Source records
::::::::::

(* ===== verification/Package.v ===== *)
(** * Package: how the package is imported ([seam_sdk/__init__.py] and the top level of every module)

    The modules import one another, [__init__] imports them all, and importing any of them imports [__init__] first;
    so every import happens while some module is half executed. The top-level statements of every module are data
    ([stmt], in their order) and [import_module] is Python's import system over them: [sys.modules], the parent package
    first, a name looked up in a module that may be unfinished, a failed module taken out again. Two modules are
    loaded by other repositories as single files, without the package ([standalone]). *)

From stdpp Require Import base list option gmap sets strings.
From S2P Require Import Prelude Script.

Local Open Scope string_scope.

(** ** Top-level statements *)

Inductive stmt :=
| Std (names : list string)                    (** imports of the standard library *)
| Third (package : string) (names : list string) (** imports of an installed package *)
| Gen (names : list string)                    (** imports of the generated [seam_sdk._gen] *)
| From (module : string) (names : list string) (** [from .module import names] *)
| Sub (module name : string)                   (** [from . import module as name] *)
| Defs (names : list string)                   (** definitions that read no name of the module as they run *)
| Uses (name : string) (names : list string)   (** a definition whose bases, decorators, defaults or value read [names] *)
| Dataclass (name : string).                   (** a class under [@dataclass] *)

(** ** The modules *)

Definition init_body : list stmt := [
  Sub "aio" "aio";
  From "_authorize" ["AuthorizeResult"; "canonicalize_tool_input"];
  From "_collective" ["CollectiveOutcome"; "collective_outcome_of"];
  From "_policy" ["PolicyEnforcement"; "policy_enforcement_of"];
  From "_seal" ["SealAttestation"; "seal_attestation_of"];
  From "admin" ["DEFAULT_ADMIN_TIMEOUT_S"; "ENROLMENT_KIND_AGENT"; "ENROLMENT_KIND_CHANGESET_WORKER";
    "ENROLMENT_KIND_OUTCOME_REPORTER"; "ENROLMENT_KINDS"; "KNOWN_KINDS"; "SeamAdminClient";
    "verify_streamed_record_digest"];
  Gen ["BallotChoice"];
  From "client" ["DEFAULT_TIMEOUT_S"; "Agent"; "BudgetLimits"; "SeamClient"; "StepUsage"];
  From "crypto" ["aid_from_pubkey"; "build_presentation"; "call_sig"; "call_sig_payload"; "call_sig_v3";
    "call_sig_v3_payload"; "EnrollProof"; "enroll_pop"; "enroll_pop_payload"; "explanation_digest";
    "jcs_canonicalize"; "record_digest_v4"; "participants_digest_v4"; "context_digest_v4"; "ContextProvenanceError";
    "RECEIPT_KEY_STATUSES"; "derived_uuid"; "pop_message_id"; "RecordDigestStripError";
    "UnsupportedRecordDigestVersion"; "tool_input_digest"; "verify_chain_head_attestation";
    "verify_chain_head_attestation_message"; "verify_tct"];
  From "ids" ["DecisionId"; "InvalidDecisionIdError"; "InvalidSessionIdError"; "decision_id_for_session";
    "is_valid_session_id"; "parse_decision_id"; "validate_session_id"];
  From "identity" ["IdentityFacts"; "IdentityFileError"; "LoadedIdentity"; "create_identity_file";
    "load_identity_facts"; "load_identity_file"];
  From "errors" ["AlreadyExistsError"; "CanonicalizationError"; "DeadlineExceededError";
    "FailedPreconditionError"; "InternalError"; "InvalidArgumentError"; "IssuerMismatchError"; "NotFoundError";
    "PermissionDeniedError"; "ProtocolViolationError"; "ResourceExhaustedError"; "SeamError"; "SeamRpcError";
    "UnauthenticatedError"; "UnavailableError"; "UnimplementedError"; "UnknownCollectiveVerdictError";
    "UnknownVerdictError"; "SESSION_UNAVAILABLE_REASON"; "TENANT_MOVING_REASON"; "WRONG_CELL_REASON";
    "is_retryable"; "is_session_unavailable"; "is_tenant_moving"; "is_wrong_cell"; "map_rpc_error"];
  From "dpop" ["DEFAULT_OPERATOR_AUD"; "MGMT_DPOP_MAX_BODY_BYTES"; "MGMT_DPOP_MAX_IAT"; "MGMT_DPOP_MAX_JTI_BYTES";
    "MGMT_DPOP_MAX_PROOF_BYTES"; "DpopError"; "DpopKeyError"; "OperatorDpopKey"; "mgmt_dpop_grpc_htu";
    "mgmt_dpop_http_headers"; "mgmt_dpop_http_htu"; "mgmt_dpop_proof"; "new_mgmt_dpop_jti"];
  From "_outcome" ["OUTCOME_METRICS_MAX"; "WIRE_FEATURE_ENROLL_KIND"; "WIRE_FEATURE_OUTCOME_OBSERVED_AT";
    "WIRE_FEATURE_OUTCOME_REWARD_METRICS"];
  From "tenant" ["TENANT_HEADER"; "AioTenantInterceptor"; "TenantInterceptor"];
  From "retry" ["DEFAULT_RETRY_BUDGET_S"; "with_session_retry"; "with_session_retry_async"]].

::::::::::

» **Task**:
Please return every line from the first one in the records above down to the line containing "read [names] *)", including both, exactly as written and nothing more.

» **Problem solution**:
(* ===== verification/Package.v ===== *)
(** * Package: how the package is imported ([seam_sdk/__init__.py] and the top level of every module)

    The modules import one another, [__init__] imports them all, and importing any of them imports [__init__] first;
    so every import happens while some module is half executed. The top-level statements of every module are data
    ([stmt], in their order) and [import_module] is Python's import system over them: [sys.modules], the parent package
    first, a name looked up in a module that may be unfinished, a failed module taken out again. Two modules are
    loaded by other repositories as single files, without the package ([standalone]). *)

From stdpp Require Import base list option gmap sets strings.
From S2P Require Import Prelude Script.

Local Open Scope string_scope.

(** ** Top-level statements *)

Inductive stmt :=
| Std (names : list string)                    (** imports of the standard library *)
| Third (package : string) (names : list string) (** imports of an installed package *)
| Gen (names : list string)                    (** imports of the generated [seam_sdk._gen] *)
| From (module : string) (names : list string) (** [from .module import names] *)
| Sub (module name : string)                   (** [from . import module as name] *)
| Defs (names : list string)                   (** definitions that read no name of the module as they run *)
| Uses (name : string) (names : list string)   (** a definition whose bases, decorators, defaults or value read [names] *)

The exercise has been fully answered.